Hier in der Region betreiben wir zwei Windkraftanlagen, 45 Solaranlagen, sechs Geothermieanlagen, 14 Wasserkraftwerke und zwei Biomasseanlagen. Darüber hinaus sind wir an diversen Windparks in Deutschland und in Europa beteiligt, weitere gehören uns ganz, dazu kommen drei große Solaranlagen. Gerade die Windräder sind an günstigen Standorten in Europa verteilt, in Norwegen etwa, vor Friesland und in der irischen See. In Summe können wir so pro Jahr 6,3 Terawattstunden Strom produzieren.
Stadtwerke München: Wie geht es jetzt weiter?
Wie viel verbrauchen Ihre Münchner Kunden?
Ganz München verbraucht knapp sieben Terawattstunden. Gemeinsam mit unseren konventionellen Kraftwerken erzeugen wir ungefähr zwölf Terawattstunden. Weil die aber ein Ablaufdatum haben, allein Isar II fällt ab April weg, haben wir jetzt schon Ökostromkapazitäten aufgebaut, um keine Lücke entstehen zu lassen. 2021 haben wir mit 100 neuen Windrädern einen großen Schritt gemacht.
Was hat der Ausbau die Münchner gekostet?

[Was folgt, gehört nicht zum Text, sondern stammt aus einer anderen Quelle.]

(** * realtime-danmaku: the message admission and moderation pipeline

    A shallow embedding of [backend/src/filterRules.js], of the counter
    utilities of [backend/src/database.js] and of the room handlers of
    [backend/src/socketHandlers.js], with the properties of the
    specification stated and proved over it.

    Conventions.
    - A JavaScript string is the list of its UTF-16 code units ([list N]);
      [s.length] is [length s] and [s[j]] is the one-unit string [[c]].
    - [for (const ch of s)] iterates code points: a high surrogate followed
      by a low surrogate is one two-unit element ([codePoints]).
    - A JavaScript [Map] or [Set] whose iteration order is used is an
      insertion-ordered list; the others are stdpp's [gmap] and [gset].
    - An asynchronous function is embedded twice: as one call run from its
      first line to its last with nothing in between, and, for the callers
      that do not await it, as the part that runs inside the caller
      followed by one step for each later part. *)

From Stdlib Require Import ZArith NArith Lia Ascii String Sorted.
From stdpp Require Import base option list gmap sets strings.

Set Warnings "-register-all".

Open Scope N_scope.
Open Scope nat_scope.

(** ** JavaScript values and strings *)

Module JS.

Abbreviation jsstring := (list N).

(** An ASCII literal of the source, as code units. *)
Definition lit (s : string) : jsstring :=
  (fun a => N_of_ascii a) <$> list_ascii_of_string s.

(** ['*'] *)
Definition star : N := 42%N.

Definition isHighSurrogate (c : N) : bool :=
  ((55296 <=? c) && (c <=? 56319))%N.
Definition isLowSurrogate (c : N) : bool :=
  ((56320 <=? c) && (c <=? 57343))%N.

(** The string iterator: [for (const ch of s)]. *)
Fixpoint codePoints (s : jsstring) : list jsstring :=
  match s with
  | [] => []
  | c :: rest =>
      match rest with
      | d :: rest' =>
          if isHighSurrogate c && isLowSurrogate d
          then [c; d] :: codePoints rest'
          else [c] :: codePoints rest
      | [] => [[c]]
      end
  end.

(** WhiteSpace and LineTerminator code units, as removed by
    [String.prototype.trim]. *)
Definition isWhiteSpace (c : N) : bool :=
  ((9 <=? c) && (c <=? 13)
   || (c =? 32) || (c =? 160) || (c =? 5760)
   || (8192 <=? c) && (c <=? 8202)
   || (c =? 8232) || (c =? 8233) || (c =? 8239) || (c =? 8287)
   || (c =? 12288) || (c =? 65279))%N.

Fixpoint trimStart (s : jsstring) : jsstring :=
  match s with
  | c :: rest => if isWhiteSpace c then trimStart rest else s
  | [] => []
  end.

Definition trimEnd (s : jsstring) : jsstring :=
  reverse (trimStart (reverse s)).

Definition trim (s : jsstring) : jsstring := trimEnd (trimStart s).

(** The values a message field can hold.  Numbers are integers here;
    [JArr n] is an array of length [n] and [JObj] a plain object (no
    [length] and no [charCodeAt] property). *)
Inductive jsval : Type :=
| JUndefined
| JNull
| JBool (b : bool)
| JNum (z : Z)
| JStr (s : jsstring)
| JArr (len : nat)
| JObj.

(** ToBoolean *)
Definition truthy (v : jsval) : bool :=
  match v with
  | JUndefined | JNull => false
  | JBool b => b
  | JNum z => negb (z =? 0)%Z
  | JStr s => negb (bool_decide (s = []))
  | JArr _ | JObj => true
  end.

(** [typeof v === 'string'] *)
Definition isString (v : jsval) : bool :=
  match v with JStr _ => true | _ => false end.

(** ToInt32 of an integer. *)
Definition toInt32 (z : Z) : Z :=
  ((z + 2147483648) mod 4294967296 - 2147483648)%Z.

Definition digit36 (d : N) : N :=
  (if d <? 10 then 48 + d else 87 + d)%N.

Fixpoint toString36_aux (fuel : nat) (n : N) (acc : jsstring) : jsstring :=
  match fuel with
  | O => acc
  | S fuel' =>
      let acc' := digit36 (n mod 36) :: acc in
      if (n / 36 =? 0)%N then acc' else toString36_aux fuel' (n / 36) acc'
  end.

(** [n.toString(36)] for [0 <= n <= 2^31] (seven digits are enough). *)
Definition toString36 (n : N) : jsstring := toString36_aux 7 n [].

End JS.

Import JS.

Arguments lit : simpl never.

(** ** The sensitive-word trie ([class TrieNode], [class Trie]) *)

Module Trie.

(** [children] is a [Map] from one iterated character to a node, kept in
    insertion order. *)
Inductive TrieNode : Type :=
| Node (isEnd : bool) (children : list (jsstring * TrieNode)).

Definition isEnd (n : TrieNode) : bool :=
  match n with Node e _ => e end.
Definition children (n : TrieNode) : list (jsstring * TrieNode) :=
  match n with Node _ c => c end.

(** [new TrieNode()] *)
Definition newNode : TrieNode := Node false [].

(** [Map.prototype.get] *)
Fixpoint Map_get {V} (k : jsstring) (m : list (jsstring * V)) : option V :=
  match m with
  | [] => None
  | (k', v) :: m' => if decide (k = k') then Some v else Map_get k m'
  end.

(** [Map.prototype.set]: an existing key keeps its place. *)
Fixpoint Map_set {V} (k : jsstring) (v : V) (m : list (jsstring * V))
  : list (jsstring * V) :=
  match m with
  | [] => [(k, v)]
  | (k', v') :: m' =>
      if decide (k = k') then (k, v) :: m' else (k', v') :: Map_set k v m'
  end.

(** The loop of [addWord] from [node] on: the child for [char] is created
    when missing, the walk continues in it, and the last node is marked. *)
Fixpoint addPath (chars : list jsstring) (node : TrieNode) : TrieNode :=
  match chars with
  | [] => Node true (children node)
  | char :: rest =>
      let child :=
        match Map_get char (children node) with
        | Some n => n
        | None => newNode
        end in
      Node (isEnd node) (Map_set char (addPath rest child) (children node))
  end.

(** [addWord(word)], on the root. *)
Definition addWord (word : jsstring) (root : TrieNode) : TrieNode :=
  addPath (codePoints word) root.

(** [new Trie()] followed by [addWord] for each word of the list, as
    [initializeFilterRules] and [updateSensitiveWords] do. *)
Definition build (words : list jsstring) : TrieNode :=
  foldl (fun root w => addWord w root) newNode words.

Record Match : Type := mkMatch {
  word : jsstring;
  start : nat;
  end_ : nat
}.

(** The inner [while] of [check]: from [node], at offset [j] of a walk
    started at [i], with [rest] the text from [j] on. *)
Fixpoint walk (node : TrieNode) (rest : jsstring) (i j : nat)
    (currentWord : jsstring) : list Match :=
  match rest with
  | [] => []
  | c :: rest' =>
      match Map_get [c] (children node) with
      | None => []
      | Some child =>
          let currentWord' := currentWord ++ [c] in
          (if isEnd child then [mkMatch currentWord' i (S j)] else [])
            ++ walk child rest' i (S j) currentWord'
      end
  end.

(** The outer [for] of [check], from offset [i] with [suffix] the text
    from [i] on. *)
Fixpoint scanFrom (root : TrieNode) (i : nat) (suffix : jsstring)
  : list Match :=
  match suffix with
  | [] => []
  | _ :: tl => walk root suffix i i [] ++ scanFrom root (S i) tl
  end.

Record CheckResult : Type := mkCheck {
  hasSensitive : bool;
  words : list Match
}.

Definition check (root : TrieNode) (text : jsstring) : CheckResult :=
  let sensitiveWords := scanFrom root 0 text in
  mkCheck (0 <? length sensitiveWords) sensitiveWords.

(** [Array.prototype.sort((a, b) => b.word.length - a.word.length)]: a
    stable sort by descending word length. *)
Fixpoint insertDesc (a : Match) (l : list Match) : list Match :=
  match l with
  | [] => [a]
  | b :: l' =>
      if length (word a) <? length (word b)
      then b :: insertDesc a l'
      else a :: b :: l'
  end.

Definition sortDesc (l : list Match) : list Match :=
  foldr insertDesc [] l.

(** One turn of the replacement loop of [filter].  [uniquePositions] is
    the [Set] of keys [`${start}-${end}`], as the pairs they print, in
    insertion order. *)
Definition maskStep (st : jsstring * list (nat * nat)) (wordInfo : Match)
  : jsstring * list (nat * nat) :=
  let '(filteredText, uniquePositions) := st in
  let positionKey := (start wordInfo, end_ wordInfo) in
  if bool_decide (positionKey ∈ uniquePositions)
  then st
  else
    let replacement := replicate (length (word wordInfo)) star in
    (take (start wordInfo) filteredText ++ replacement
       ++ drop (end_ wordInfo) filteredText,
     uniquePositions ++ [positionKey]).

(** [filter(text)], together with the final [uniquePositions]. *)
Definition filterRun (root : TrieNode) (text : jsstring)
  : jsstring * list (nat * nat) :=
  let result := check root text in
  if hasSensitive result
  then foldl maskStep (text, []) (sortDesc (words result))
  else (text, []).

Definition filter (root : TrieNode) (text : jsstring) : jsstring :=
  fst (filterRun root text).

End Trie.

(** ** The counter store ([database.js]) *)

Module Database.

(** Modelled from the spec: the external counter store behind
    [redisClient], a Redis server that is no code of this repository, by
    the CounterEntry contract (a key holds an integer count with a
    time-to-live; incrementing an absent key creates it with value 1;
    incrementing an existing key keeps its time-to-live).  A value carries
    an optional absolute expiry time in milliseconds, and the server keeps
    the commands it received, oldest first.  A server that is not
    [reachable] rejects every command.  [now] is the server's clock at the
    command. *)
Record RedisEntry : Type := mkEntry {
  count : Z;
  expireAt : option Z
}.

Inductive RedisCommand : Type :=
| INCR (key : jsstring)
| EXPIRE (key : jsstring) (seconds : Z).

Record RedisServer : Type := mkServer {
  reachable : bool;
  data : gmap jsstring RedisEntry;
  commands : list RedisCommand
}.

(** The entry of [key] that is still alive at [now]. *)
Definition live (srv : RedisServer) (now : Z) (key : jsstring)
  : option RedisEntry :=
  match data srv !! key with
  | Some e =>
      match expireAt e with
      | Some t => if (t <=? now)%Z then None else Some e
      | None => Some e
      end
  | None => None
  end.

(** Modelled from the spec: [INCR key].  An absent or expired key counts
    from zero and carries no expiry; a live key keeps its expiry. *)
Definition incr (key : jsstring) (now : Z) (srv : RedisServer)
  : Z * RedisServer :=
  let e' :=
    match live srv now key with
    | Some e => mkEntry (count e + 1) (expireAt e)
    | None => mkEntry 1 None
    end in
  (count e',
   mkServer (reachable srv) (<[key := e']> (data srv))
     (commands srv ++ [INCR key])).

Unsere Vorgabe war, die Kunden nicht mit der Ausbauoffensive zu belasten. Somit haben wir sie über Kredite und bestehendes Kapital der SWM finanziert. Die Anlagen arbeiten wirtschaftlich und tragen sich selbst. Das zeigt sich auch daran, dass wir bis heute zu den günstigsten Stromanbietern in Deutschland gehören. Wir haben allerdings ein Angebot, bei dem ein kleiner Kundenkreis freiwillig einen Aufpreis für den Ausbau der Ökostromerzeugung in der Region zahlt.
Gehen wir vom Verkauf zum Einkauf: Sie beschaffen kurzfristiger als andere Anbieter, haben die Preissprünge im Sommer also voll mitgenommen. Haben Sie sich verspekuliert?
Wir sichern unsere Kraftwerke gerne langfristig ab, damit sie solide finanziert sind – es gab ja auch Jahre mit niedrigen Strompreisen. Im Einkauf sind wir tatsächlich kurzfristiger unterwegs, um auf den Großmarkt reagieren zu können. Wenn die Preise über Monate nur steigen, ist das natürlich schlecht, da hat man keine so gute Absicherung. Aber wir würden genauso am Pranger stehen, wenn die Preise jetzt wieder fallen würden und wir unseren Kunden sagen müssten: Das merkt ihr erst in zwei Jahren, weil wir so langfristig eingekauft haben.
Wie geht es jetzt weiter?
Die Laufzeit der Abschöpfung ist zunächst bis zum 30. Juni 2023 befristet. Sie kann bis 30. April 2024 verlängert werden. Deshalb müssen wir abwarten. Wenn wir unsere Gewinne wieder behalten dürfen, werden wir definitiv wieder günstiger als andere Anbieter.